You are a flat green place
with wind.
Today is May Day
Mayday means maypoles, sensuality, flowers
workers dancing, worker power blooming 
but it’s cold.

But under your monoculture grass, under the fake turf,
you are alive 
because bacteria can sleep for 100,000 years.

Your diversity is alive under your plastic blanket
it’s alive under the expensive petroleum fertilizer 
that passed through the Gulf of Hormuz 
and washes into Four Mile Creek and makes algae blooms
it’s alive under the pesticides that kill the weeds. 
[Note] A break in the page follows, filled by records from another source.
(** The engine stops answering after some chunks: the run is still
    waiting, and the destination already holds what has arrived. *)
Lemma readProtocolStream_tee_interrupted (path : option string) (p : string)
    (chunks : list response) (bs : list bytes) (w : world) :
  given path = Some p ->
  p ∉ denied w ->
  Forall (fun r => eof r = false) chunks ->
  Forall2 decodes_to chunks bs ->
  readProtocolStream base64Decode concatUint8Array handle path (map Result chunks) w =
  (Hanging, [],
   mkWorld (issued w ++ repeat io_read (S (length chunks)))
           (<[p := write_at (default [] (files w !! p)) 0 (concat bs)]> (files w))
           (denied w) (p :: open_handles w) (diagnostics w)).
Proof.
  intros Hpath Hallowed Heof Hdec.
  set (content := default [] (files w !! p)).
  set (files1 := match files w !! p with
                 | Some _ => files w
                 | None => <[p := []]> (files w)
                 end).
  assert (Hfiles1 : files1 !! p = Some content).
  { unfold files1, content. destruct (files w !! p) eqn:E; [exact E |].
    apply lookup_insert_eq. }
  assert (Hover : forall x, <[p := x]> files1 = <[p := x]> (files w)).
  { intros x. unfold files1. destruct (files w !! p); [reflexivity |].
    apply insert_insert_eq. }
  unfold readProtocolStream, iobind at 1. rewrite Hpath.
  unfold iobind at 1, Deno_open. rewrite bool_decide_eq_false_2 by exact Hallowed.
  fold files1. unfold ioret at 1. unfold iobind at 1.
  rewrite <- (app_nil_r (map Result chunks)).
  rewrite (read_loop_tee path p chunks Hpath bs 0 content [] []
             (mkWorld (issued w) files1 (denied w) (p :: open_handles w) (diagnostics w))
             Heof Hdec Hfiles1)
    by lia.
  cbn [read_loop]. unfold issue. cbn [issued files denied open_handles diagnostics].
  now rewrite Hover, repeat_S_end, app_assoc.
Qed.
(** X9. What went wrong upstream reaches the caller.  When MSAL fails,
    POST /api/verify-credential answers 500 with the error
    [Failed to create verification request: Failed to acquire access token: c],
    [c] being the error's [errorCode], or its [message] when the code is
    missing or empty, after the token call alone; when the post fails the
    error is [Failed to create verification request: m] with the post's
    message [m], after one token call and one post.
    [createIssuanceRequest] wraps the same two failures the same way, the
    second for a profile whose names convert: for any other profile it
    throws before it posts. *)
Theorem upstream_message_is_surfaced {rt : Runtime} (w : World) (req : Request)
    (sv : VerifyApp.State) (userData : JsVal) (si : IssueApp.State) :
  nullish (req_body req) = false ->
  nullish userData = false ->
  (forall e,
     acquireTokenByClientCredential w VerifyApp.requestApiScope = Throw e ->
     VerifyApp.postVerifyCredential w req sv =
       (Ok (verifyFailed ("Failed to create verification request: "
                          +:+ ("Failed to acquire access token: " +:+ codeOrMessage e))),
        afterCalls sv [AcquireToken VerifyApp.requestApiScope]) /\
     IssueApp.createIssuanceRequest w userData si =
       (Throw (Error ("Failed to create issuance request: "
                      +:+ ("Failed to acquire access token: " +:+ codeOrMessage e))),
        afterCalls si [AcquireToken IssueApp.requestApiScope])) /\
  (forall resp tok e,
     acquireTokenByClientCredential w VerifyApp.requestApiScope = Ok resp ->
     getProp resp "accessToken" = Ok tok ->
     (forall url doc auth, axiosPost w url doc auth = Throw e) ->
     VerifyApp.postVerifyCredential w req sv =
       (Ok (verifyFailed ("Failed to create verification request: " +:+ message e)),
        afterCalls sv
          [AcquireToken VerifyApp.requestApiScope;
           AxiosPost presentationEndpoint
             (presentationDocument w (verifyOptions (req_body req))) (bearer tok)]) /\
     IssueApp.createIssuanceRequest w userData si =
       if namesConvert userData
       then (Throw (Error ("Failed to create issuance request: " +:+ message e)),
             afterCalls si
               [AcquireToken IssueApp.requestApiScope;
                AxiosPost issuanceEndpoint (issuanceDocument w userData) (bearer tok)])
       else (Throw (Error ("Failed to create issuance request: "
                           +:+ message typeErrorPrimitive)),
             afterCalls si [AcquireToken IssueApp.requestApiScope])).
Proof.
  intros Hb Hu. split.
  - intros e He. split.
    + rewrite (postVerifyCredential_run w req sv Hb).
      rewrite (verify_token_failure_run w _ sv e He). reflexivity.
    + apply (issue_token_failure_run w userData si e He).
  - intros resp tok e Hresp Htok Hpost. split.
    + rewrite (postVerifyCredential_run w req sv Hb).
      rewrite (verify_post_run w (verifyOptions (req_body req)) sv resp tok Hresp Htok)
        by discriminate.
      rewrite Hpost. reflexivity.
    + destruct (namesConvert userData) eqn:Hn.
      * rewrite (issue_post_run w userData si resp tok Hresp Htok Hu Hn), Hpost.
        reflexivity.
      * apply (issue_names_run w userData si resp tok Hresp Htok Hu Hn).
Qed.
(** * A shallow embedding of the logspout fluentd adapter (adapter.go)

    The adapter has two entry points: [NewAdapter], which reads the
    process environment, probes the collector with a bounded dial loop and
    builds the fluent writer, and [Adapter.Stream], which drains a channel
    of log messages and posts each non-blank one to the writer.

    Go values are modelled as the code has them: [string] is a byte
    sequence, [int] and [time.Duration] are 64-bit signed integers (amd64)
    written as [Z] with the wrap-around spelled out, [map[string]string] is
    a [gmap string string] (a nil map reads like the empty one), a function
    returning [(value, error)] returns a pair whose second component is an
    [option error] ([None] is Go's nil error).  Effects (dialling, sleeping,
    logging, posting) thread an abstract world and emit a trace of events. *)

From Stdlib Require Import ZArith String Ascii List Lia Bool DecimalString.
From stdpp Require Import base option list strings gmap.

Local Open Scope Z_scope.

(** ** Machine integers *)

Module Int64.
Definition min_int : Z := - 2 ^ 63.
Definition max_int : Z := 2 ^ 63 - 1.

(** Two's complement wrap-around of a mathematical integer to 64 bits. *)
Definition wrap (z : Z) : Z := (z + 2 ^ 63) mod 2 ^ 64 - 2 ^ 63.

Definition in_range (z : Z) : Prop := min_int <= z <= max_int.

Definition add (a b : Z) : Z := wrap (a + b).
Definition mul (a b : Z) : Z := wrap (a * b).
End Int64.

(** ** Errors *)

Inductive num_err := ErrSyntax | ErrRange.

(** The error values the adapter can see or build. *)
Inductive error :=
| errors_New (msg : string)
| NumError (func num : string) (why : num_err)
| errors_Wrapf (cause : error) (msg : string)
| ExternalError (msg : string).
(** * Comet Slider: a shallow embedding of [src/comet-slider.js]

    The development follows the [CometSlider] class.  The second class of
    the file, [Slider], shares [next], [prev], the guard of [show],
    [_activateIndex], [_getDirectImg], [_fadeImages] and the frame
    arithmetic of [_webglTransition] word for word.  It differs in how it
    obtains the library (a dynamic import, no component check), in having
    no try/catch around the setup and the frame callback, in switching at
    once when a session is rejected, and in not defining [_emitChange].

    What is tracked of the browser:
    - every slide's [data-active] attribute and its direct children;
    - the slider fields [index], [_isAnimating] and the options read by the
      code ([animation], [duration], [loop], [onChange]);
    - the global [THREE] object as the set of its truthy properties, and
      whether a WebGL context can be created;
    - per GPU session: whether the overlay canvas is attached, the life
      cycle of renderer, geometry, material and the two textures, the
      [progress] and [time] uniforms and the pending frame request;
    - every invocation of the [onChange] callback with its two arguments.

    JavaScript numbers that are slide positions are integers ([Z], [%] is
    [Z.rem]); time stamps and durations are rationals ([Q]) standing for
    the doubles of the source.  The state machine computes the progress of
    a session in exact rationals ([progress]); the frame arithmetic itself
    is also given as the engine computes it, rounded to binary64
    ([progress64]), and the properties of the progress value are proved of
    that.  One event of the model is one task of the event loop together
    with the promise reactions it triggers. *)

From Stdlib Require Import ZArith QArith Qminmax Qround Qpower.
From Stdlib Require Import Lia Lqa String.
From stdpp Require Import base list strings gmap.

Local Open Scope Z_scope.

(** ** The document *)

(** A direct child of a slide [<div>]: an [<img src=...>] or anything else. *)
Inductive node :=
| Img (src : string)
| Elem (tagName : string).

Record slide := Slide {
  active : bool;          (* the data-active attribute *)
  children : list node
}.

Definition is_img (c : node) : bool :=
  match c with Img _ => true | Elem _ => false end.

(** [slideEl.querySelector(':scope > img')] *)
Definition querySelector_scope_img (slideEl : slide) : option node :=
  List.find is_img (children slideEl).

Definition _getDirectImg (slideEl : slide) : option node :=
  match querySelector_scope_img slideEl with
  | Some scoped => Some scoped
  | None => List.find is_img (children slideEl)
  end.

(** [arr[i]] for a JavaScript number [i]: [undefined] outside the array. *)
Definition slide_at (l : list slide) (i : Z) : option slide :=
  if 0 <=? i then l !! Z.to_nat i else None.

(** [el.setAttribute('data-active', b)] for the element at position [i]. *)
Definition mark (i : Z) (b : bool) (l : list slide) : list slide :=
  match slide_at l i with
  | Some el => <[Z.to_nat i := Slide b (children el)]> l
  | None => l
  end.

(** ** Options and the graphics library *)

Inductive animation := AnimWave | AnimRipple | AnimNone.

Record options := Options {
  opt_animation : animation;
  opt_duration : Q;
  opt_loop : bool;
  opt_onChange : bool       (* a callback function was supplied *)
}.

Definition defaultOptions : options :=
  Options AnimWave (900 # 1) true false.

Record three_lib := Three {
  props : list string;      (* the truthy properties of the THREE object *)
  webgl_context : bool      (* new WebGLRenderer can obtain a context *)
}.

Definition has (lib : three_lib) (name : string) : bool :=
  existsb (String.eqb name) (props lib).

Definition requiredComponents : list string :=
  ["WebGLRenderer"; "Scene"; "OrthographicCamera"; "PlaneGeometry";
   "ShaderMaterial"; "TextureLoader"]%string.

Definition missingComponents (lib : three_lib) : list string :=
  List.filter (fun comp => negb (has lib comp)) requiredComponents.

(** ** A GPU transition session *)

(** The value of [(now - start) / dur]: division by zero does not throw in
    JavaScript, it yields an infinity or NaN. *)
Inductive number :=
| Num (q : Q)
| Infinity
| NegInfinity
| NaN.

Definition divide (x d : Q) : number :=
  if Qeq_bool d 0 then
    match (x ?= 0)%Q with
    | Gt => Infinity
    | Lt => NegInfinity
    | Eq => NaN
    end
  else Num (x / d).

(** [Math.min(1, x)] *)
Definition Math_min_1 (x : number) : number :=
  match x with
  | Num q => Num (Qmin 1 q)
  | Infinity => Num 1
  | NegInfinity => NegInfinity
  | NaN => NaN
  end.

(** [t < 1] *)
Definition lt_1 (t : number) : bool :=
  match t with
  | Num q => negb (Qle_bool 1 q)
  | NegInfinity => true
  | Infinity | NaN => false
  end.

(** [const t = Math.min(1, (now - start) / dur)] *)
Definition progress (dur start now : Q) : number :=
  Math_min_1 (divide (now - start) dur).

Inductive resource := Absent | Live | Disposed.

Record session := Session {
  canvas : bool;            (* the overlay canvas is in the document *)
  renderer : resource;
  geometry : resource;
  material : resource;
  tex0 : resource;
  tex1 : resource;
  uProgress : number;       (* uniforms.progress.value *)
  uTime : Q;                (* uniforms.time.value *)
  raf : bool                (* a frame callback is scheduled *)
}.

Definition no_session : session :=
  Session false Absent Absent Absent Absent Absent (Num 0) 0 false.

(** ** The slider *)

Inductive pending :=
| FadeTimer (fromIndex toIndex : Z)
| TextureLoad (fromIndex toIndex : Z) (lib : three_lib) (g : session)
| FrameLoop (fromIndex toIndex : Z) (g : session) (start : Q).

Record slider := Slider {
  slides : list slide;
  index : Z;
  _isAnimating : bool;
  opts : options;
  THREE : option three_lib;       (* window.THREE *)
  calls : list (Z * Z);           (* onChange(a, b) invocations, oldest first *)
  task : option pending           (* the asynchronous work in flight *)
}.

Definition with_slides (l : list slide) (s : slider) : slider :=
  Slider l (index s) (_isAnimating s) (opts s) (THREE s) (calls s) (task s).
Definition with_index (i : Z) (s : slider) : slider :=
  Slider (slides s) i (_isAnimating s) (opts s) (THREE s) (calls s) (task s).
Definition with_isAnimating (b : bool) (s : slider) : slider :=
  Slider (slides s) (index s) b (opts s) (THREE s) (calls s) (task s).
Definition with_calls (c : list (Z * Z)) (s : slider) : slider :=
  Slider (slides s) (index s) (_isAnimating s) (opts s) (THREE s) c (task s).
Definition with_task (p : option pending) (s : slider) : slider :=
  Slider (slides s) (index s) (_isAnimating s) (opts s) (THREE s) (calls s) p.

(** A method either returns, or throws with the state as it was then. *)
Inductive completion :=
| Returns (s : slider)
| Throws (s : slider).

Definition state_of (c : completion) : slider :=
  match c with Returns s => s | Throws s => s end.

Definition js := slider -> completion.

Definition and_then (m k : js) : js :=
  fun s => match m s with Returns s' => k s' | Throws s' => Throws s' end.

Notation "m ;> k" := (and_then m k) (at level 62, right associativity).

Definition update (f : slider -> slider) : js := fun s => Returns (f s).

(** [new Slider(root, options)]: [divs] are the direct [<div>] children. *)
Definition initial (divs : list (list node)) (o : options)
    (three : option three_lib) : slider :=
  Slider (imap (fun i c => Slide (bool_decide (i = 0%nat)) c) divs)
         0 false o three [] None.

Definition constructor (divs : list (list node)) (o : options)
    (three : option three_lib) : option slider :=
  match divs with
  | [] => None                    (* No slides found *)
  | _ :: _ => Some (initial divs o three)
  end.

Definition _activateIndex (idx : Z) : js := fun s =>
  match slide_at (slides s) (index s) with
  | None => Throws s
  | Some _ =>
    let s1 := with_slides (mark (index s) false (slides s)) s in
    match slide_at (slides s1) idx with
    | None => Throws s1
    | Some _ =>
      Returns (with_index idx (with_slides (mark idx true (slides s1)) s1))
    end
  end.

Definition _emitChange (fromIndex toIndex : Z) : js := fun s =>
  if opt_onChange (opts s)
  then Returns (with_calls (calls s ++ [(toIndex, fromIndex)]) s)
  else Returns s.

(** The synchronous part of [_fadeImages]; the timeout is [FadeTimer]. *)
Definition _fadeImages (fromSlide toSlide : Z) : js := fun s =>
  let l := mark fromSlide true (mark toSlide true (slides s)) in
  Returns (with_task (Some (FadeTimer fromSlide toSlide)) (with_slides l s)).

(** The [done] callback that [show] hands to [_fadeImages], and the
    reaction it attaches with [then]. *)
Definition finish (fromIndex toIndex : Z) : js :=
  _activateIndex toIndex ;>
  update (with_isAnimating false) ;>
  _emitChange fromIndex toIndex.

(** The timeout callback of [_fadeImages]. *)
Definition fade_timeout (fromSlide toSlide : Z) : js :=
  update (fun s => with_task None
    (with_slides (mark toSlide true (mark fromSlide false (slides s))) s)) ;>
  finish fromSlide toSlide.

(** ** [_webglTransition] *)

Definition dispose (r : resource) : resource :=
  match r with Live => Disposed | Absent => Absent | Disposed => Disposed end.

(** [_webglTransition] from the call up to [await Promise.all([...])]. *)
Inductive begun :=
| BeginRejected (g : session)
| BeginAwait (lib : three_lib) (g : session).

Definition _webglTransition (three : option three_lib) : begun :=
  match three with
  | None => BeginRejected no_session            (* Three.js not found *)
  | Some lib =>
    match missingComponents lib with
    | _ :: _ => BeginRejected no_session        (* components incomplete *)
    | [] =>
      (* try { ... fromSlide.appendChild(canvas) *)
      let g :=
        Session true Absent Absent Absent Absent Absent (Num 0) 0 false in
      if webgl_context lib then
        (* new WebGLRenderer; new Scene; new OrthographicCamera;
           new PlaneBufferGeometry or new PlaneGeometry; new TextureLoader *)
        BeginAwait lib
          (Session true Live Live Absent Absent Absent (Num 0) 0 false)
      else
        (* the renderer constructor throws: } catch (error) { reject } *)
        BeginRejected g
    end
  end.

(** [_webglTransition] from the settlement of the two texture loads up to
    the first [requestAnimationFrame(step)]. *)
Inductive loaded :=
| LoadRejected (g : session)
| LoadRunning (g : session).

Definition _webglTransition_loaded (lib : three_lib) (ok0 ok1 : bool)
    (g : session) : loaded :=
  let t0 := if ok0 then Live else Absent in
  let t1 := if ok1 then Live else Absent in
  let g1 := Session (canvas g) (renderer g) (geometry g) (material g)
                    t0 t1 (uProgress g) (uTime g) (raf g) in
  if ok0 && ok1 then
    if has lib "Vector2" then
      (* new ShaderMaterial *)
      let g2 := Session (canvas g1) (renderer g1) (geometry g1) Live
                        t0 t1 (Num 0) 0 (raf g1) in
      if has lib "Mesh" then
        LoadRunning (Session (canvas g2) (renderer g2) (geometry g2)
                             (material g2) t0 t1 (Num 0) 0 true)
      else LoadRejected g2        (* new THREE.Mesh is a TypeError *)
    else LoadRejected g1          (* new THREE.Vector2 is a TypeError *)
  else LoadRejected g1.           (* await Promise.all rejects *)

(** One call of the frame callback [step(now)]. *)
Inductive stepped :=
| StepAgain (g : session)
| StepResolved (g : session)
| StepRejected (g : session).

Definition step (dur start now : Q) (render_ok : bool) (g : session)
    : stepped :=
  let t := progress dur start now in
  let time := ((now - start) * (1 # 1000))%Q in
  if render_ok then
    if lt_1 t then
      StepAgain (Session (canvas g) (renderer g) (geometry g) (material g)
                         (tex0 g) (tex1 g) t time true)
    else
      (* cancelAnimationFrame; dispose everything; canvas.remove() *)
      StepResolved
        (Session false (dispose (renderer g)) (dispose (geometry g))
                 (dispose (material g)) (dispose (tex0 g)) (dispose (tex1 g))
                 t time false)
  else
    (* catch (stepError): cancelAnimationFrame; canvas.remove(); reject *)
    StepRejected (Session false (renderer g) (geometry g) (material g)
                          (tex0 g) (tex1 g) t time false).

(** ** Navigation *)

Definition show (toIndex : Z) : js := fun s =>
  if _isAnimating s || (toIndex =? index s) then Returns s else
  let fromIndex := index s in
  match slide_at (slides s) fromIndex with
  | None => Throws s              (* _getDirectImg(undefined) *)
  | Some fromSlide =>
    match slide_at (slides s) toIndex with
    | None => Throws s            (* _getDirectImg(undefined) *)
    | Some toSlide =>
      match _getDirectImg fromSlide, _getDirectImg toSlide with
      | Some fromImg, Some toImg =>
        let s1 := with_isAnimating true s in
        match opt_animation (opts s1) with
        | AnimNone => _fadeImages fromIndex toIndex s1
        | AnimWave | AnimRipple =>
          match _webglTransition (THREE s1) with
          | BeginAwait lib g =>
            Returns (with_task (Some (TextureLoad fromIndex toIndex lib g)) s1)
          | BeginRejected _ =>
            (* .catch: falling back to fade *)
            _fadeImages fromIndex toIndex s1
          end
        end
      | _, _ =>
        (* instant switch if images are missing *)
        _activateIndex toIndex s
      end
    end
  end.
(A weed is a plant that the people in charge don’t want.)

Cook Field,
three hundred years ago, you were covered with giant sycamores and beeches.
In the eighteenth century, the Ohio Valley was perhaps the most diverse place in the world
with fish called gar six feet long in the creeks, with multiple kinds of mussels,
with Shawnee people and with Miami and Kaskaskia
and Piankeshaw and Wyandot and Potawatomi and Lenape people, 
with French and Spanish people, with African people born free in this country 
or escaped from their enslavers, 
with baby-faced working-class veterans
alive but unpaid and furious
after the colonizer war, 
who were finally compensated with stolen Ohio Valley land. 
They plowed up rich biotic soil
tended for centuries by myaamia women farmers 
who’d bred and planted maize in hundreds of colorful varieties. 

Then came big ag
and with big ag came monoculture, 
biohacked corn and soy    mass deforestation     
land grabs for some                 broadax for others  
petroleum fertilizer for some         pesticide for others     
subsidies and tax cuts for some        sundown laws, redlining, gerrymandering and ICE for others.

Cook Field, you’ve seen how the people in charge 
are helping to turn Miami University into monoculture 
into a flat rich place
where everyone wears the same safe sweatshirts
and dyes their hair the same color

and increasingly
how the people in charge are closing the majors
where you can learn how the world works.
Instead they want you to learn
how to shut up and work 
for a world that doesn’t work for you.

But even before the antidiversity laws, 
before the censorship, before Trump, before SB 1
higher ed was under attack.

The amount of the state budget that goes to higher ed 
is less than half what it was in the 1970s
and guess what 
taxes on the rich are at record low levels too.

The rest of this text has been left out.